§ Data for processing:
(* ===== verification/LinkIndex.v ===== *)
(** * The index of links

    [packages/es/src/links.ts]: the documents of the links alias, the bulk request that writes
    them to the serving index and to one being built, the removal of links that a source does not
    make any more, the pages of links that may refer to a target, the lookup of targets, and the
    summary of links in a document.

    A search of Elasticsearch finds documents as they were at the last refresh of their index;
    [seen] is what a search finds, and a write changes [seen] only when the index is refreshed,
    at a time that the writer does not choose ([LinkLaws]). *)

From stdpp Require Import base option strings numbers gmap sorting list.
From Stdlib Require Import ZArith Lia.
From S2P Require Import Prelude JsString Json QueryBuilder EsSort SearchCursor EsDocument EsProjection Reindex Reference.
Open Scope Z_scope.

(** ** The server *)

(** One search: the alias, what a hit must satisfy and how many are wanted. *)
Record Search : Type := mkSearch { q_name : jstr; q_filter : Source -> bool; q_size : nat }.
Abbreviation Hit := (DocKey * Source)%type.

Class LinkServer (S : Type) `{DocServer S} := {
  (** What a search finds in an index, and that it finds everything in its present version. *)
  seen : S -> jstr -> gmap DocKey Source;
  refreshed : S -> jstr -> Prop;
  (** [client.indices.refresh]. *)
  es_refresh : jstr -> S -> S * result EsError unit;
  (** [client.deleteByQuery] with a routing and the ids that are kept. *)
  es_delete : jstr -> jstr -> (Source -> bool) -> list jstr -> S -> S * result EsError Z;
  (** [client.msearch]; [client.search] sorted by [link_id], from a link on; [client.exists]. *)
  es_msearch : list Search -> S -> result EsError (list (result EsError (list Hit)));
  es_page : jstr -> (Source -> bool) -> option jstr -> nat -> S -> result EsError (list Hit);
  es_exists : jstr -> DocKey -> S -> result EsError bool;
  (** The order of the sort values. *)
  sort_lt : jstr -> jstr -> bool
}.

Definition LINK_ID : jstr := js "link_id".
Definition sort_id (d : Source) : jstr := match field d LINK_ID with JStr i => i | _ => [] end.

Section laws.
Context {S : Type} `{LinkServer S}.

Definition live (s : S) (name : jstr) (k : DocKey) : option Source := doc_named s name k.
Definition found (s : S) (name : jstr) : gmap DocKey Source := seen s (es_index s name).

(** What an operation may do to what a search finds: nothing, or a refresh before or after. *)
Definition sees (s s' : S) : Prop :=
  forall i k, seen s' i !! k = seen s i !! k \/ seen s' i !! k = es_doc s i k \/ seen s' i !! k = es_doc s' i k.
Definition matches (s : S) (q : Search) (h : Hit) : Prop := found s (q_name q) !! h.1 = Some h.2 ∧ q_filter q h.2 = true.
(** The hits of one search: some of the matching documents, all of them when there is room. *)
Record searched (s : S) (q : Search) (hits : list Hit) : Prop := {
  sr_nodup : NoDup hits.*1;
  sr_sound h : h ∈ hits -> matches s q h;
  sr_size : (length hits <= q_size q)%nat;
  sr_all h : matches s q h -> h ∈ hits \/ length hits = q_size q
}.
Definition beyond (after : option jstr) (id : jstr) : Prop := match after with Some a => sort_lt a id = true | None => True end.
Record paged (s : S) (name : jstr) (f : Source -> bool) (after : option jstr) (size : nat) (hits : list Hit) : Prop := {
  pg_sound h : h ∈ hits -> found s name !! h.1 = Some h.2 ∧ f h.2 = true ∧ beyond after (sort_id h.2);
  pg_sorted : StronglySorted (fun a b : Hit => sort_lt (sort_id b.2) (sort_id a.2) = false) hits;
  pg_size : (length hits <= size)%nat;
  pg_all k d : found s name !! k = Some d -> f d = true -> beyond after (sort_id d) ->
    (k, d) ∈ hits \/ (length hits = size ∧ forall h, h ∈ hits -> sort_lt (sort_id d) (sort_id h.2) = false)
}.
(** A removal by query: documents of the index that a search finds, and of those of the routing
    the ones that are found in their present version. *)
Record deletes (name routing : jstr) (f : Source -> bool) (keep : list jstr) (s s' : S) (r : result EsError Z) : Prop := {
  dl_index n : es_index s' n = es_index s n;
  dl_other i k : i <> es_index s name -> es_doc s' i k = es_doc s i k;
  dl_only k : live s' name k = live s name k \/
    (live s' name k = None ∧ k.2 ∉ keep ∧ ∃ d, found s name !! k = Some d ∧ f d = true);
  dl_done id d : is_ok r = true -> refreshed s (es_index s name) -> live s name (routing, id) = Some d -> f d = true -> id ∉ keep ->
    live s' name (routing, id) = None
}.

Inductive items_done : list UpdateCall -> S -> S -> list UpdateReply -> Prop :=
| id_nil s : items_done [] s s []
| id_cons c cs s s1 s' r rs : updates c s s1 r -> sees s s1 -> items_done cs s1 s' rs -> items_done (c :: cs) s s' (r :: rs).

Class LinkLaws : Prop := {
  ll_docs : DocLaws S;
  law_update_sees c s : sees s (es_update c s).1;
  (** A bulk request does its items in order and reports the first of them; refreshes may come
      between them, and when it fails as a whole some may have been carried out. *)
  law_items cs s : ∃ rs, items_done cs s (es_bulk cs s).1 rs ∧
    match (es_bulk cs s).2 with Ok reported => ∃ k, reported = take k rs | Err _ => True end;
  law_refreshed s i k : refreshed s i -> seen s i !! k = es_doc s i k;
  law_refresh n s : let '(s', r) := es_refresh n s in
    (forall m, es_index s' m = es_index s m) ∧ (forall i k, es_doc s' i k = es_doc s i k) ∧ sees s s' ∧
    (is_ok r = true -> refreshed s' (es_index s n));
  law_delete n rt f keep s : let '(s', r) := es_delete n rt f keep s in deletes n rt f keep s s' r ∧ sees s s';
  law_msearch qs s rs : es_msearch qs s = Ok rs ->
    Forall2 (fun q r => match r with Ok hits => searched s q hits | Err _ => True end) qs rs;
  law_page n f after size s hits : (forall k d, found s n !! k = Some d -> f d = true -> ∃ i, field d LINK_ID = JStr i) ->
    es_page n f after size s = Ok hits -> paged s n f after size hits;
  law_exists n k s b : es_exists n k s = Ok b -> b = bool_decide (is_Some (live s n k));
  law_lt_irrefl a : sort_lt a a = false;
  law_lt_trans a b c : sort_lt a b = true -> sort_lt b c = true -> sort_lt a c = true;
  law_lt_total a b : sort_lt a b = true \/ a = b \/ sort_lt b a = true
}.
End laws.
Arguments LinkLaws S {_ _}.

(** ** Documents of links *)

Definition LINKS_ALIAS : jstr := js "prs-links".
Definition PR_ALIAS : jstr := js "prs-pull-requests".
Definition COMMIT_ALIAS : jstr := js "prs-commits".
Definition REFERENCE_LINK_TYPE : jstr := js "references".

(** [LinkEndpointKind]. *)
Abbreviation LinkEndpointKind := DerivedEndpointKind.
#[export] Instance LinkEndpointKind_eq_dec : EqDecision LinkEndpointKind.
Proof. solve_decision. Defined.
Record LinkScopeFields : Set := mkScope { sc_repository_id : Z; sc_org_id : Z; sc_visibility : jstr; sc_allowed_team_ids : list Z }.
Record ReferenceResolution : Set := mkResolution { to_type : LinkEndpointKind; to_id : jstr; to_repository_id : Z }.
#[export] Instance ReferenceResolution_eq_dec : EqDecision ReferenceResolution.
Proof. solve_decision. Defined.
Record ReferenceLinkDoc : Set := mkReferenceLink {
  link_id : jstr; reference_key : jstr; scope : LinkScopeFields; from_type : LinkEndpointKind; from_id : jstr;
  confidence : ReferenceConfidence; evidence : jstr; created_at : jstr; resolution : option ReferenceResolution
}.
Definition confidence_text (c : ReferenceConfidence) : jstr := match c with derived => js "derived" | heuristic => js "heuristic" end.

Definition TO_TYPE : jstr := js "to_type".
Definition TO_ID : jstr := js "to_id".
Definition TO_REPOSITORY_ID : jstr := js "to_repository_id".
Definition RESOLVED : jstr := js "resolved".
Definition REPOSITORY_ID : jstr := js "repository_id".
Definition REFERENCE_KEY : jstr := js "reference_key".
Definition FROM_TYPE : jstr := js "from_type".
Definition FROM_ID : jstr := js "from_id".
Definition LINK_TYPE : jstr := js "link_type".

Definition resolution_fields (r : ReferenceResolution) : list (jstr * json) :=
  [(TO_TYPE, JStr (endpoint_name (to_type r))); (TO_ID, JStr (to_id r)); (TO_REPOSITORY_ID, JNum (to_repository_id r))].
Definition scope_fields (s : LinkScopeFields) : list (jstr * json) :=
  [(REPOSITORY_ID, JNum (sc_repository_id s)); (js "org_id", JNum (sc_org_id s)); (js "visibility", JStr (sc_visibility s));
   (js "allowed_team_ids", JArr (map JNum (sc_allowed_team_ids s)))].
Definition assign_all (l : list (jstr * json)) (d : Source) : Source := foldl (fun d p => <[p.1 := p.2]> d) d l.
Definition link_fields (d : ReferenceLinkDoc) : Source :=
  assign_all ([(LINK_ID, JStr (link_id d)); (REFERENCE_KEY, JStr (reference_key d))] ++ scope_fields (scope d) ++
    [(FROM_TYPE, JStr (endpoint_name (from_type d))); (FROM_ID, JStr (from_id d)); (LINK_TYPE, JStr REFERENCE_LINK_TYPE);
     (js "confidence", JStr (confidence_text (confidence d))); (js "evidence", JStr (evidence d));
     (js "created_at", JStr (created_at d))]) ∅.
(** The order of the fields does not matter in an object. *)
Definition referenceLinkSource (d : ReferenceLinkDoc) : Source :=
  match resolution d with
  | None => <[RESOLVED := JBool false]> (link_fields d)
  | Some r => assign_all ((RESOLVED, JBool true) :: resolution_fields r) (link_fields d)
  end.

§ Work to complete:
Look through the data above and return each line where the string "Class" occurs.

§ Response area:
Class LinkServer (S : Type) `{DocServer S} := {
Class LinkLaws : Prop := {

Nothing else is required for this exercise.